What you will do
In the material below, the lines from the one containing "dispatched to the" through the one containing "x) else None" are to be given again exactly, ends included, and no others.

Provided data
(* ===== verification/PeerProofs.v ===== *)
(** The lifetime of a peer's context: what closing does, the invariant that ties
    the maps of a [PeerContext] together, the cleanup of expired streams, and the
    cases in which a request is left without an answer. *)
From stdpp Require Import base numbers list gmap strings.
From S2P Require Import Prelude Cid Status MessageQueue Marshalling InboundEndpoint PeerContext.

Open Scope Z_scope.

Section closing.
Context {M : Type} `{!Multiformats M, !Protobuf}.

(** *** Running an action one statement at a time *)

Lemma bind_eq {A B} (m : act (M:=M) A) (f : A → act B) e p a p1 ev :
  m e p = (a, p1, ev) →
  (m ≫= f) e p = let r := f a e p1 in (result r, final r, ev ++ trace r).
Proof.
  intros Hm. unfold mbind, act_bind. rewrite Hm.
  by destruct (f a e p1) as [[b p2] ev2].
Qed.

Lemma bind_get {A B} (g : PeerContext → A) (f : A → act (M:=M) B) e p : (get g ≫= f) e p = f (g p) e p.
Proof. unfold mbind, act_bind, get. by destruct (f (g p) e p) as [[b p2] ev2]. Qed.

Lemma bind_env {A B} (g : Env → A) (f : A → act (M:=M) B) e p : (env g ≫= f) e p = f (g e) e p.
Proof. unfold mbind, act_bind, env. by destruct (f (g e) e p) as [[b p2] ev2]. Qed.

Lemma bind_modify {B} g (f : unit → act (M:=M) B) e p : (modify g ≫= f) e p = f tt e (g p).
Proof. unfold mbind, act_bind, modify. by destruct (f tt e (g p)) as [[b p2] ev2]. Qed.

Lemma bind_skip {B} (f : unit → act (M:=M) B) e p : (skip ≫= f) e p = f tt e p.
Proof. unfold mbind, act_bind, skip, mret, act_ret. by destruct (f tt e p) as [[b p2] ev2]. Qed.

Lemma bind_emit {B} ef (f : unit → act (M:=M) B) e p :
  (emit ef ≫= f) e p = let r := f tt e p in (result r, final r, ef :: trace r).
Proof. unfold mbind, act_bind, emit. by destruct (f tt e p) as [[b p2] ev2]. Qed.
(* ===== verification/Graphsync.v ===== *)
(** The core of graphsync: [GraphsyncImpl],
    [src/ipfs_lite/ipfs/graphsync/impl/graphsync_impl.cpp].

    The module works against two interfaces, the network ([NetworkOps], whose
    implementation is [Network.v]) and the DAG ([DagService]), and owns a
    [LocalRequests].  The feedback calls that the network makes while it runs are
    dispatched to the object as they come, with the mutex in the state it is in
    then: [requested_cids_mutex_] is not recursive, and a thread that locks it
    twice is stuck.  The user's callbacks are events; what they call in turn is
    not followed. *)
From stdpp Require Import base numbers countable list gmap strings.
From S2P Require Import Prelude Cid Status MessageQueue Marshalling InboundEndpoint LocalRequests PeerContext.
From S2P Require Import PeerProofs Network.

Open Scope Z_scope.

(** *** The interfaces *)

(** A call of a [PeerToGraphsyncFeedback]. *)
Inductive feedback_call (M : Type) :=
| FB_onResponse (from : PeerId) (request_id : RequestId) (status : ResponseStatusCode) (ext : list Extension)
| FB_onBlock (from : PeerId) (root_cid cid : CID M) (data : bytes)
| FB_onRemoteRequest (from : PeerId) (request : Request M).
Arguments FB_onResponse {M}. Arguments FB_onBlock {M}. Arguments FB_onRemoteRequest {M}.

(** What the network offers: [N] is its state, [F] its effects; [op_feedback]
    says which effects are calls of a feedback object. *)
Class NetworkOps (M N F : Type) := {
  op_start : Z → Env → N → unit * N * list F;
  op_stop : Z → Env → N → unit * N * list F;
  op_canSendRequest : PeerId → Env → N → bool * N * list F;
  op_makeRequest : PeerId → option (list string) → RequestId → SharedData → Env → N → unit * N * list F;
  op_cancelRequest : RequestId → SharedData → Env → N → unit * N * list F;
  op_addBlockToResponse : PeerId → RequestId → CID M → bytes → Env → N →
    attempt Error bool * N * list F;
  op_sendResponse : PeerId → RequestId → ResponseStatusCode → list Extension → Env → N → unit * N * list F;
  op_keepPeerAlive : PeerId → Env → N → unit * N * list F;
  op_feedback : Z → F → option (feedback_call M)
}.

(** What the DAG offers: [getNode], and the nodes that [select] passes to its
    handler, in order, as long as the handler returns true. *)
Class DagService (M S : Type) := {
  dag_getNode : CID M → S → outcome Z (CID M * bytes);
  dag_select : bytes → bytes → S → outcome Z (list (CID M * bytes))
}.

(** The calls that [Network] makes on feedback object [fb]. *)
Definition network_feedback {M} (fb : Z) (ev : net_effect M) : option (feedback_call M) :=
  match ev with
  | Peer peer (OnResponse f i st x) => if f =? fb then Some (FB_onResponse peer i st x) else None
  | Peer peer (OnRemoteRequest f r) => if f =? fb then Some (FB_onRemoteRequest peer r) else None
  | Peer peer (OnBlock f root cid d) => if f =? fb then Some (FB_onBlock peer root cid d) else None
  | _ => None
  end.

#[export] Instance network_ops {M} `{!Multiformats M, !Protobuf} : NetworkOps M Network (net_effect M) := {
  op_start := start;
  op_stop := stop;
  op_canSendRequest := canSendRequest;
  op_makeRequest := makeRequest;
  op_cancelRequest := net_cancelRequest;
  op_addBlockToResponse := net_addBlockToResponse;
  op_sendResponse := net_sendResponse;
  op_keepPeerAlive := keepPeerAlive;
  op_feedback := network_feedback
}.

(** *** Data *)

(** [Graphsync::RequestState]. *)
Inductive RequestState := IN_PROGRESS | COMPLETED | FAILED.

Output of the exercise
    dispatched to the object as they come, with the mutex in the state it is in
    then: [requested_cids_mutex_] is not recursive, and a thread that locks it
    twice is stuck.  The user's callbacks are events; what they call in turn is
    not followed. *)
From stdpp Require Import base numbers countable list gmap strings.
From S2P Require Import Prelude Cid Status MessageQueue Marshalling InboundEndpoint LocalRequests PeerContext.
From S2P Require Import PeerProofs Network.

Open Scope Z_scope.

(** *** The interfaces *)

(** A call of a [PeerToGraphsyncFeedback]. *)
Inductive feedback_call (M : Type) :=
| FB_onResponse (from : PeerId) (request_id : RequestId) (status : ResponseStatusCode) (ext : list Extension)
| FB_onBlock (from : PeerId) (root_cid cid : CID M) (data : bytes)
| FB_onRemoteRequest (from : PeerId) (request : Request M).
Arguments FB_onResponse {M}. Arguments FB_onBlock {M}. Arguments FB_onRemoteRequest {M}.

(** What the network offers: [N] is its state, [F] its effects; [op_feedback]
    says which effects are calls of a feedback object. *)
Class NetworkOps (M N F : Type) := {
  op_start : Z → Env → N → unit * N * list F;
  op_stop : Z → Env → N → unit * N * list F;
  op_canSendRequest : PeerId → Env → N → bool * N * list F;
  op_makeRequest : PeerId → option (list string) → RequestId → SharedData → Env → N → unit * N * list F;
  op_cancelRequest : RequestId → SharedData → Env → N → unit * N * list F;
  op_addBlockToResponse : PeerId → RequestId → CID M → bytes → Env → N →
    attempt Error bool * N * list F;
  op_sendResponse : PeerId → RequestId → ResponseStatusCode → list Extension → Env → N → unit * N * list F;
  op_keepPeerAlive : PeerId → Env → N → unit * N * list F;
  op_feedback : Z → F → option (feedback_call M)
}.

(** What the DAG offers: [getNode], and the nodes that [select] passes to its
    handler, in order, as long as the handler returns true. *)
Class DagService (M S : Type) := {
  dag_getNode : CID M → S → outcome Z (CID M * bytes);
  dag_select : bytes → bytes → S → outcome Z (list (CID M * bytes))
}.

(** The calls that [Network] makes on feedback object [fb]. *)
Definition network_feedback {M} (fb : Z) (ev : net_effect M) : option (feedback_call M) :=
  match ev with
  | Peer peer (OnResponse f i st x) => if f =? fb then Some (FB_onResponse peer i st x) else None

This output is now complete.